New Anonymous Communication Network PrivaTegrity Launched

PrivaTegrity communication network provides secure communication platform and Anonymity — Maybe better than Tor.

A new anonymous communication network by the name of PrivaTegrity has been launched by renowned encryption specialist David Chaum. The network achieves same connection speed as Tor but provides better protection against cryptanalysis techniques.

According to the encryption specialist, PrivaTegrity addresses as well as fixes some of the standing issues faced by The Onion Router, or Tor as it is commonly called. The issues that PrivaTegrity solves are both technical and legal.

PrivaTegrity uses the concept of Mix Network. Mix Network was used in David Chaum’s paper “cMix: Anonymization by High-Performance Scalable Mixing”. In this paper, Chaum modifies the concept of Mix Network to form his own concept, called cMix. His breakthrough cryptography protocol is now supposedly the thing that researchers will look to use in order to build their own PrivaTegrity networks.

Architecture for our prototype of the Privategrity program
Architecture for our prototype of the Privategrity program

Chaum’s paper also addresses many issues that regular users as well as the government, had with the Mix Network. He believes that the use of cMix to make personal PrivaTegrity networks for organizations will become a good alternative to using Tor.

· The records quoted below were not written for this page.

(** The call refines the aggregator on the contents of its two inputs,
    and what it leaves is the heap it found followed by new objects. *)
Lemma analyze_refines :
  exists fresh,
    snd (Stateful.analyze_earthquakes_by_year np_mean years magnitudes h) =
      h ++ fresh /\
    match Generic.analyze_earthquakes_by_year np_mean ys ms with
    | Ok out =>
        exists r,
          fst (Stateful.analyze_earthquakes_by_year
                 np_mean years magnitudes h) = Ok r /\
          Stateful.contents (h ++ fresh) r = Some out
    | Raise e =>
        fst (Stateful.analyze_earthquakes_by_year
               np_mean years magnitudes h) = Raise e
    end.
Proof.
  destruct analyze_run as (fs & avs & temps & Hrun & Hacc). cbv zeta in Hrun.
  unfold Generic.analyze_earthquakes_by_year. rewrite Hrun.
  set (us := np.unique ys) in *.
  destruct (Generic.year_loop np_mean ys ms us ([], [])) as [acc|e].
  - subst acc. cbn [fst snd rbind].
    exists (Stateful.IntArray us :: Stateful.IntList fs ::
            Stateful.FloatList avs ::
            temps ++ [Stateful.IntArray fs; Stateful.FloatArray avs]).
    split; [unfold during; now rewrite <- app_assoc|].
    eexists. split; [reflexivity|].
    unfold Stateful.contents.
    change (h ++ Stateful.IntArray us :: Stateful.IntList fs ::
            Stateful.FloatList avs ::
            temps ++ [Stateful.IntArray fs; Stateful.FloatArray avs])
      with (during h us fs avs
              (temps ++ [Stateful.IntArray fs; Stateful.FloatArray avs])).
    rewrite during_unique.
    assert (Hsplit : during h us fs avs
                       (temps ++ [Stateful.IntArray fs;
                                  Stateful.FloatArray avs]) =
                     (during h us fs avs temps ++ [Stateful.IntArray fs]) ++
                     [Stateful.FloatArray avs]).
    { unfold during. rewrite <- !app_assoc. reflexivity. }
    rewrite Hsplit.
    rewrite (nth_old _ _ _ _ (nth_last (during h us fs avs temps) _)).
    replace (S (length (during h us fs avs temps)))
      with (length (during h us fs avs temps ++ [Stateful.IntArray fs]))
      by (rewrite length_app; cbn; lia).
    now rewrite nth_last.
  - cbn [fst snd rbind].
    exists (Stateful.IntArray us :: Stateful.IntList fs ::
            Stateful.FloatList avs :: temps).
    split; reflexivity.
Qed.

End OneCall.

End StatefulAggregator.

(** C8: two calls of the aggregator on arrays with the same contents, made
    in any two heaps (the second possibly the heap the first call left),
    have the same outcome: both raise the same exception, or both return
    arrays of identical contents, the contents the aggregator computes
    from the contents of the two inputs alone.  Each call leaves every
    object that existed before it, the inputs among them, as it was: it
    only adds new objects. *)
Theorem analyze_is_pure {F : Type} (np_mean : list F -> F)
    (h1 h2 : @Stateful.heap F)
    (years1 magnitudes1 years2 magnitudes2 : nat)
    (ys : list Z) (ms : list F) :
  nth_error h1 years1 = Some (Stateful.IntArray ys) ->
  nth_error h1 magnitudes1 = Some (Stateful.FloatArray ms) ->
  nth_error h2 years2 = Some (Stateful.IntArray ys) ->
  nth_error h2 magnitudes2 = Some (Stateful.FloatArray ms) ->
  exists fresh1 fresh2,
    snd (Stateful.analyze_earthquakes_by_year
           np_mean years1 magnitudes1 h1) = h1 ++ fresh1 /\
    snd (Stateful.analyze_earthquakes_by_year
           np_mean years2 magnitudes2 h2) = h2 ++ fresh2 /\
    match
      fst (Stateful.analyze_earthquakes_by_year
             np_mean years1 magnitudes1 h1),
      fst (Stateful.analyze_earthquakes_by_year
             np_mean years2 magnitudes2 h2)
    with
    | Ok r1, Ok r2 =>
        exists out,
          Stateful.contents (h1 ++ fresh1) r1 = Some out /\
          Stateful.contents (h2 ++ fresh2) r2 = Some out /\
          Generic.analyze_earthquakes_by_year np_mean ys ms = Ok out
    | Raise e1, Raise e2 =>
        e1 = e2 /\
        Generic.analyze_earthquakes_by_year np_mean ys ms = Raise e1
    | _, _ => False
    end.
Proof.
  intros Hy1 Hm1 Hy2 Hm2.
  destruct (analyze_refines np_mean h1 years1 magnitudes1 ys ms Hy1 Hm1)
    as (fresh1 & Hframe1 & Hout1).
  destruct (analyze_refines np_mean h2 years2 magnitudes2 ys ms Hy2 Hm2)
    as (fresh2 & Hframe2 & Hout2).
  exists fresh1, fresh2. split; [exact Hframe1|]. split; [exact Hframe2|].
  destruct (Generic.analyze_earthquakes_by_year np_mean ys ms) as [out|e].
  - destruct Hout1 as (r1 & -> & Hc1). destruct Hout2 as (r2 & -> & Hc2).
    exists out. repeat split; assumption.
  - rewrite Hout1, Hout2. split; reflexivity.
Qed.

Lemma analyze_is_pure_witness :
  let ys := [2000; 2000; 2001] in
  let ms := [Binary64.nearest 2 1; Binary64.nearest 4 1;
             Binary64.nearest 3 1] in
  let h1 := [Stateful.IntArray ys; Stateful.FloatArray ms] in
  let h2 := [Stateful.FloatArray ms; Stateful.IntList [7];
             Stateful.IntArray ys] in
  exists fresh1 fresh2,
    snd (Stateful.analyze_earthquakes_by_year
           Binary64.mean_of_few 0 1 h1) = h1 ++ fresh1 /\
    snd (Stateful.analyze_earthquakes_by_year
           Binary64.mean_of_few 2 0 h2) = h2 ++ fresh2 /\
    match
      fst (Stateful.analyze_earthquakes_by_year
             Binary64.mean_of_few 0 1 h1),
      fst (Stateful.analyze_earthquakes_by_year
             Binary64.mean_of_few 2 0 h2)
    with
    | Ok r1, Ok r2 =>
        exists out,
          Stateful.contents (h1 ++ fresh1) r1 = Some out /\
          Stateful.contents (h2 ++ fresh2) r2 = Some out /\
          Generic.analyze_earthquakes_by_year Binary64.mean_of_few ys ms =
            Ok out
    | Raise e1, Raise e2 =>
        e1 = e2 /\
        Generic.analyze_earthquakes_by_year Binary64.mean_of_few ys ms =
          Raise e1
    | _, _ => False
    end.
Proof.
  intros ys ms h1 h2.
  apply (analyze_is_pure Binary64.mean_of_few
           [Stateful.IntArray [2000; 2000; 2001];
            Stateful.FloatArray [Binary64.nearest 2 1; Binary64.nearest 4 1;
                                 Binary64.nearest 3 1]]
           [Stateful.FloatArray [Binary64.nearest 2 1; Binary64.nearest 4 1;
                                 Binary64.nearest 3 1];
            Stateful.IntList [7];
            Stateful.IntArray [2000; 2000; 2001]]
           0%nat 1%nat 2%nat 0%nat
           [2000; 2000; 2001]
           [Binary64.nearest 2 1; Binary64.nearest 4 1;
            Binary64.nearest 3 1]);
    reflexivity.
Defined.

(** A run on a heap of two arrays: the call returns three new arrays and
    leaves its inputs in place. *)
Example analyze_on_heap :
  let h := [Stateful.IntArray [2001; 2000; 2001];
            Stateful.FloatArray [Fin 2; Fin 4; Fin 3]] in
  exists r h',
    Stateful.analyze_earthquakes_by_year np.mean 0 1 h = (Ok r, h') /\
    Stateful.contents h' r = Some ([2000; 2001], [1; 2], [Fin 4; Fin (5 # 2)]) /\
    firstn 2 h' = h.
Proof.
  intro h. eexists _, _. split; [vm_compute; reflexivity|].
  split; reflexivity.
Qed.
Lemma select_concepts_total self g :
  0 < n_drifts self ->
  n_samples self mod n_drifts self = 0 ->
  0 <= n_samples self ->
  exists sel g',
    select_concepts logistic_cdf self g = (Ok sel, g')
    /\ Forall (fun v => 0 <= v < n_concepts self) sel.
Proof.
  intros Hd Hmod Hs.
  destruct (sigmoid_full self (concept_sigmoid_spacing self) (n_drifts self)
              Hs (or_intror Hmod)) as (period & probs & Hsig & Hlen).
  assert (Hrun : exists sel g',
             select_concepts logistic_cdf self g = (Ok sel, g')).
  { unfold select_concepts, bind, lift. rewrite Hsig.
    rewrite (np_random_rand_total _ _ Hs).
    rewrite np_less_total by (rewrite draws_length; exact Hlen).
    unfold ret. eauto. }
  destruct Hrun as (sel & g' & Hrun). exists sel, g'. split; [exact Hrun|].
  destruct (select_concepts_stated logistic_cdf self g sel g' Hd Hrun)
    as (period' & probs' & _ & ->).
  apply Forall_lookup. intros j v Hv.
  unfold stated_selector in Hv. rewrite list_lookup_imap in Hv.
  destruct (zip_with Qltb probs' (draws g (n_samples self)) !! j) as [b|];
    [|discriminate].
  injection Hv as <-. unfold n_concepts.
  destruct (reocurring self) eqn:Hre; cbn [negb].
  - unfold stated_concept. destruct b; simpl; lia.
  - pose proof (stated_concept_range (n_drifts self) period' false j b Hd). lia.
Qed.
Lemma small_rooms_get_small_furniture_witness :
  exists layouts,
    r_layouts (fst (generate_layouts Inputs.small_room_job Examples.quiet_world))
    = Some layouts
    /\ Forall (fun layout =>
                 Forall (fun p =>
                           p_furniture_id p <> Some "sofa_3seat"%string
                           /\ exists d, p_dimensions p = Some d
                                        /\ get (width d) 0 * get (depth d) 0 < 2.0)
                        (l_placements layout))
              layouts.
Proof.
  eexists. split; [reflexivity |].
  apply (small_rooms_get_small_furniture Inputs.small_room_job Examples.quiet_world);
    reflexivity.
Defined.

Lemma enriched_length catalog placements :
  (List.length (Spec.enriched catalog placements) <= List.length placements)%nat.
Proof.
  unfold Spec.enriched. induction placements as [| p l IH]; [apply le_n |].
  cbn [flat_map]. rewrite length_app.
  destruct (next_such _ catalog); cbn [List.length Nat.add]; lia.
Qed.

Lemma coverage_sum_nonneg catalog placements :
  Forall (fun item => 0 <= item_width item /\ 0 <= item_depth item) catalog ->
  0 <= fold_right Qplus 0
         (map (fun p =>
                 let d := get (p_dimensions p) (mkDimensions None None None) in
                 get (width d) 1.0 * get (depth d) 1.0)
              (Spec.enriched catalog placements)).
Proof.
  intros Hcat. apply sum_nonneg. apply Forall_map, Forall_forall. intros p Hp.
  apply enriched_In in Hp. destruct Hp as (placement & item & _ & Hitem & _ & ->).
  rewrite Forall_forall in Hcat. specialize (Hcat item Hitem).
  unfold item_width, item_depth in Hcat. cbn [enrich p_dimensions get].
  destruct (width (dimensions item)), (depth (dimensions item)); cbn [get] in *; nra.
Qed.

(** The placements of a layout are those of the solution whose item is in
    the catalog, each with the name, the dimensions and the price of that
    item; the metrics count them and add up their prices, and the coverage
    ratio is at most 1, and at least 0 when the area is positive. *)
Lemma layout_metrics_describe_the_placements
    solution catalog floor_plan layout_id layout :
  post_process_layout solution catalog floor_plan layout_id = Ok layout ->
  Forall (fun p =>
            exists placement item,
              In placement (s_placements solution) /\ In item catalog
              /\ p = enrich placement item
              /\ LayoutWorker.id item = sp_furniture_id placement)
         (l_placements layout)
  /\ furniture_count (l_metrics layout) = List.length (l_placements layout)
  /\ (List.length (l_placements layout) <= List.length (s_placements solution))%nat
  /\ total_cost_cents (l_metrics layout)
     = fold_right Z.add 0%Z
         (map (fun p => get (p_price_cents p) 0%Z) (l_placements layout))
  /\ coverage_ratio (l_metrics layout) <= 1
  /\ (0 < get (area_sqm floor_plan) 20.0 ->
      Forall (fun item => 0 <= item_width item /\ 0 <= item_depth item) catalog ->
      0 <= coverage_ratio (l_metrics layout)).
Proof.
  intros H. apply post_process_layout_Ok in H. destruct H as (coverage & Hc & ->).
  cbn [l_placements l_metrics furniture_count total_cost_cents coverage_ratio].
  split; [| split; [| split; [| split; [| split]]]]; try reflexivity.
  - apply Forall_forall. intros p Hp. apply enriched_In in Hp.
    destruct Hp as (placement & item & ? & ? & ? & ?). exists placement, item. auto.
  - apply enriched_length.
  - unfold calculate_coverage_ratio in Hc.
    destruct (Qeq_bool (get (area_sqm floor_plan) 20.0) 0); [discriminate |].
    injection Hc as <-. eapply Qle_trans; [apply Q.le_min_l | lra].
  - intros Harea Hcat. unfold calculate_coverage_ratio in Hc.
    destruct (Qeq_bool (get (area_sqm floor_plan) 20.0) 0); [discriminate |].
    injection Hc as <-. apply Q.min_glb; [lra |].
    apply Qle_shift_div_l; [exact Harea |].
    rewrite Qmult_0_l. exact (coverage_sum_nonneg catalog (s_placements solution) Hcat).
Qed.
(** * zerodha-mcp clients: connection lifecycle of the MCP client programs

    A shallow embedding of the three client programs of the repository,

      - [src/client/agno_client.py]         (terminal client, agno runtime)
      - [src/client/agno_gradio_client.py]  (web client, agno runtime)
      - [src/client/google_adk_client.py]   (terminal client, Google ADK)

    The programs are sequences of calls into external libraries (the MCP
    SSE transport, the MCP client session, the agent runtime, the console)
    wrapped in Python [try]/[except]/[finally] blocks.  The embedding is a
    state-and-exception monad over a world that records every external call
    in a trace; the behaviour of the external libraries is an oracle that
    decides, from the trace so far, whether the next call returns or
    raises. *)

From Stdlib Require Import ZArith Ascii String Lia.
From stdpp Require Import base option list strings gmap pretty.

Local Open Scope Z_scope.

(** ** Python runtime: exceptions, results, the state-and-exception monad *)
Module Py.

(** The exception classes the programs raise, catch or let through.
    [KeyboardInterrupt] and [CancelledError] derive from [BaseException]
    only; the four others derive from [Exception]. *)
Inductive exn_class :=
  | ExceptionC | EOFErrorC | ValueErrorC | AttributeErrorC
  | KeyboardInterruptC | CancelledErrorC.

(** An exception object: its class and the text [str(e)]. *)
Record exn := Exn { exn_cls : exn_class; exn_str : string }.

The way cMix works and why it is better is explained in Chaum’s paper. The basic idea behind it is this. First, the sender of the message establishes connections with a few trusted servers and shares a series of keys with them. When the message is initially sent by a sender, it is multiplied with all of the encryption keys.

When the message then passes through each subsequent server it is divided by that particular server’s key. The message is also multiplied by a random number upon being divided by a server’s key. Server’s buffer stores the message in a randomized way.

When retrieval and decryption are required, each server retrieves the message, divides it with the random number and then multiplies it with its key to get part of the message. Upon the message receiving on the recipient’s system, his or her keys are used to divide it and then decrypt the message.

PrivaTegrity solves the issue of tagging in Tor, which is a malicious user tagging an input node with its output location in a Tor network. The only way cMix can be breached is if a user compromises all the details, which is, according to Chaum, very rare.